## Problem to work on
Go over the data and keep only the lines that include "injection".

(Input Opens)

(** An instance of C7 on two 1 x 2 images. *)
Lemma range_diff_symmetric_witness :
  Vis.range_diff 53 1024 [[f64 3; f64 0]] [[f64 1; f64 5]] = Ok [[f64 4; f64 25]]
  /\ Vis.range_diff 53 1024 [[f64 1; f64 5]] [[f64 3; f64 0]] = Ok [[f64 4; f64 25]]
  /\ Vis.range_diff 53 1024 [[f64 3; f64 0]] [[f64 3; f64 0]] = Ok [[f64 0; f64 0]].
Proof.
  destruct (range_diff_symmetric 53 1024 [[f64 3; f64 0]] [[f64 1; f64 5]])
    as (Hab & Hba & Haa).
  - repeat constructor.
  - split; [rewrite Hab; vm_compute; reflexivity|].
    split; [rewrite Hba, Hab; vm_compute; reflexivity|].
    rewrite Haa; [vm_compute; reflexivity|]. repeat constructor.
Defined.

(** C7 as stated fails where an image holds a value that is not finite:
    the difference of an infinity with itself is NaN, and so is its
    square, so two identical images do not give zero there. *)
Lemma range_diff_symmetric_counterexample :
  Vis.range_diff 53 1024 [[S754_infinity false]] [[S754_infinity false]]
  = Ok [[S754_nan]]
  /\ Vis.range_diff 53 1024 [[S754_nan]] [[S754_nan]] = Ok [[S754_nan]]
  /\ S754_nan <> S754_zero false.
Proof. repeat split. discriminate. Qed.

(** ** The difference images *)

Lemma map_is_fmap {A B} (f : A -> B) (l : list A) : map f l = f <$> l.
Proof. induction l as [|x l IH]; simpl; [reflexivity|]. rewrite IH. reflexivity. Qed.

Lemma zip_with_map_l {A A' B C} (f : A' -> B -> C) (g : A -> A') la lb :
  zip_with f (map g la) lb = zip_with (fun x => f (g x)) la lb.
Proof. rewrite map_is_fmap. apply zip_with_fmap_l. Qed.

Lemma same_shape_grid_map {A A' B} (g : A -> A') (a : grid A) (b : grid B) :
  same_shape a b -> same_shape (grid_map g a) b.
Proof.
  unfold same_shape, grid_map. induction 1 as [|r s a b Hrs _ IH]; simpl; constructor.
  - rewrite length_map. exact Hrs.
  - exact IH.
Qed.

Lemma zip_with_grid_map_l {A A' B C} (f : A' -> B -> C) (g : A -> A')
    (a : grid A) (b : grid B) :
  zip_with (zip_with f) (grid_map g a) b = zip_with (zip_with (fun x => f (g x))) a b.
Proof.
  unfold grid_map. rewrite zip_with_map_l.
  apply zip_with_ext; [|reflexivity..]. intros r s. apply zip_with_map_l.
Qed.

Lemma pixel_zip_with {A B C} (f : A -> B -> C) (a : grid A) (b : grid B) i j x y :
  pixel a i j = Some x -> pixel b i j = Some y ->
  pixel (zip_with (zip_with f) a b) i j = Some (f x y).
Proof.
  unfold pixel, grid in *. intros Ha Hb.
  destruct (a !! i) as [r|] eqn:Er; [|discriminate Ha].
  destruct (b !! i) as [s|] eqn:Es; [|discriminate Hb].
  simpl in Ha, Hb. rewrite lookup_zip_with, Er, Es. simpl.
  rewrite lookup_zip_with, Ha, Hb. reflexivity.
Qed.

Lemma store_labelled_twice tgt s1 s2 :
  Vis.store_labelled (Vis.store_labelled tgt s1) s2 = Vis.store_labelled tgt s2.
Proof.
  unfold Vis.store_labelled.
  destruct (String.eqb (adaption tgt) "cp") eqn:E; simpl; rewrite E; reflexivity.
Qed.

Lemma labelled_target_store tgt t t' :
  Vis.labelled_target tgt = Ok t ->
  Vis.labelled_target (Vis.store_labelled tgt t') = Ok t'.
Proof.
  unfold Vis.labelled_target, Vis.store_labelled. intros _.
  destruct (String.eqb (adaption tgt) "cp") eqn:E; simpl; rewrite E; reflexivity.
Qed.

(** What [set_diff] leaves of the target once both masks went through,
    however the rest of the call ends. *)
Lemma set_diff_target prec emax conv self src tgt t sl sm tl tm :
  show_diff self = true ->
  proj_color src = Some sl -> label_map src = Some sm ->
  Vis.labelled_target tgt = Ok t ->
  proj_color t = Some tl -> label_map t = Some tm ->
  same_shape sl tl -> same_shape sm tm ->
  snd (fst (Vis.set_diff prec emax conv self src tgt))
  = Vis.store_labelled tgt
      (with_label_map (with_proj_color t (masked_colors sl tl)) (masked_labels sm tm)).
Proof.
  intros Hshow Hsl Hsm Ht Htl Htm Hc Hm.
  unfold Vis.set_diff. rewrite Hshow. cbn [negb].
  unfold get_label_map. rewrite Hsl, Hsm, Ht.
  cbn [getattr mbind result_bind]. rewrite Htl, Htm.
  cbn [getattr mbind result_bind].
  rewrite mask_assign_same_shape by (apply same_shape_grid_map, Hc).
  rewrite mask_assign_same_shape by (apply same_shape_grid_map, Hm).
  unfold Vis.black_mask. rewrite !zip_with_grid_map_l.
  fold (masked_colors sl tl). fold (masked_labels sm tm).
  rewrite store_labelled_twice.
  repeat case_match; reflexivity.
Qed.

(** C9, as the code has it. With the difference panel on, and the label
    images and label maps of source and target of one shape, [set_diff]
    overwrites the label image of the target (of its merged scan under the
    adaption "cp") with black wherever the channels of the source sum to
    zero, and the label map with 0 wherever the label map of the source is
    0; so when the source is black at a pixel where that image is not, the
    target is not what it was before the call. *)
Theorem set_diff_writes_target (prec emax : Z)
    (conv : grid spec_float -> grid spec_float)
    (self : LaserScanVis) (src : LaserScan) (tgt : AdaptedScan) (t : LaserScan)
    (sl tl : grid rgb) (sm tm : grid Z) :
  show_diff self = true ->
  proj_color src = Some sl -> label_map src = Some sm ->
  Vis.labelled_target tgt = Ok t ->
  proj_color t = Some tl -> label_map t = Some tm ->
  same_shape sl tl -> same_shape sm tm ->
  let tgt' := snd (fst (Vis.set_diff prec emax conv self src tgt)) in
  (exists t', Vis.labelled_target tgt' = Ok t'
              /\ proj_color t' = Some (masked_colors sl tl)
              /\ label_map t' = Some (masked_labels sm tm))
  /\ (forall i j c x,
        pixel sl i j = Some c -> channel_sum c = 0 ->
        pixel tl i j = Some x -> x <> black_rgb ->
        pixel (masked_colors sl tl) i j = Some black_rgb /\ tgt' <> tgt).
Proof.
  intros Hshow Hsl Hsm Ht Htl Htm Hc Hm tgt'.
  assert (Etgt : tgt' = Vis.store_labelled tgt
            (with_label_map (with_proj_color t (masked_colors sl tl))
                            (masked_labels sm tm)))
    by (eapply set_diff_target; eassumption).
  split.
  - eexists. rewrite Etgt. split; [eapply labelled_target_store, Ht|].
    split; reflexivity.
  - intros i j c x Hpc Hsum Hpx Hx.
    assert (Hpix : pixel (masked_colors sl tl) i j = Some black_rgb).
    { unfold masked_colors. erewrite pixel_zip_with by eassumption.
      rewrite Hsum. reflexivity. }
    split; [exact Hpix|]. intros Heq.
    assert (Hsame : Vis.labelled_target tgt' = Ok t) by (rewrite Heq; exact Ht).
    rewrite Etgt in Hsame. erewrite labelled_target_store in Hsame by exact Ht.
    injection Hsame as Hsame.
    apply (f_equal proj_color) in Hsame. simpl in Hsame. rewrite Htl in Hsame.
    injection Hsame as Hsame. rewrite Hsame, Hpx in Hpix.
    injection Hpix as Hpix. exact (Hx Hpix).
Qed.

(** An instance of C9: the one-pixel source and target of the examples. *)
Lemma set_diff_writes_target_witness :
  let tgt' := snd (fst (Vis.set_diff 53 1024 id diff_vis demo_source demo_target)) in
  (exists t', Vis.labelled_target tgt' = Ok t'
              /\ proj_color t' = Some (masked_colors [[black_rgb]] [[(245, 150, 100)]])
              /\ label_map t' = Some (masked_labels [[0]] [[10]]))
  /\ (forall i j c x,
        pixel [[black_rgb]] i j = Some c -> channel_sum c = 0 ->
        pixel [[(245, 150, 100)]] i j = Some x -> x <> black_rgb ->
        pixel (masked_colors [[black_rgb]] [[(245, 150, 100)]]) i j = Some black_rgb
        /\ tgt' <> demo_target).
Proof.
  apply (set_diff_writes_target 53 1024 id diff_vis demo_source demo_target
           (scan_of demo_target));
    try reflexivity; repeat constructor.
Defined.

(** C9 as stated fails: with the difference panel off, as [visualize.py]
    builds the viewer, [set_diff] returns at once and the target is what
    it was, although the source is black where the target is not; and with
    the panel on, the label map is masked by the label map of the source,
    not by its black pixels. *)
Lemma set_diff_writes_target_counterexample :
  show_diff demo_vis = false
  /\ pixel [[black_rgb]] 0 0 = Some black_rgb
  /\ proj_color (scan_of demo_target) = Some [[(245, 150, 100)]]
  /\ Vis.set_diff 53 1024 id demo_vis demo_source demo_target
     = (demo_vis, demo_target, None)
  /\ label_map
       (scan_of (snd (fst (Vis.set_diff 53 1024 id diff_vis
                             (with_label_map demo_source [[3]]) demo_target))))
     = Some [[10]].
Proof. repeat split. Qed.

(** The label half of the masking: where the source is black, the masked
    target is black, and the label difference of the two is black. *)
Lemma label_diff_black_pixel dt (sl tl : grid rgb) i j c x :
  pixel sl i j = Some c -> pixel tl i j = Some x ->
  c = black_rgb ->
  pixel (masked_colors sl tl) i j = Some black_rgb
  /\ rgb_abs_sub dt c black_rgb = black_rgb.
Proof.
  intros Hc Hx ->. split; [|destruct dt; reflexivity].
  unfold masked_colors. erewrite pixel_zip_with by eassumption. reflexivity.
Qed.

(Input Closes)

## Solution
    injection Hsame as Hsame.
    injection Hsame as Hsame. rewrite Hsame, Hpx in Hpix.
    injection Hpix as Hpix. exact (Hx Hpix).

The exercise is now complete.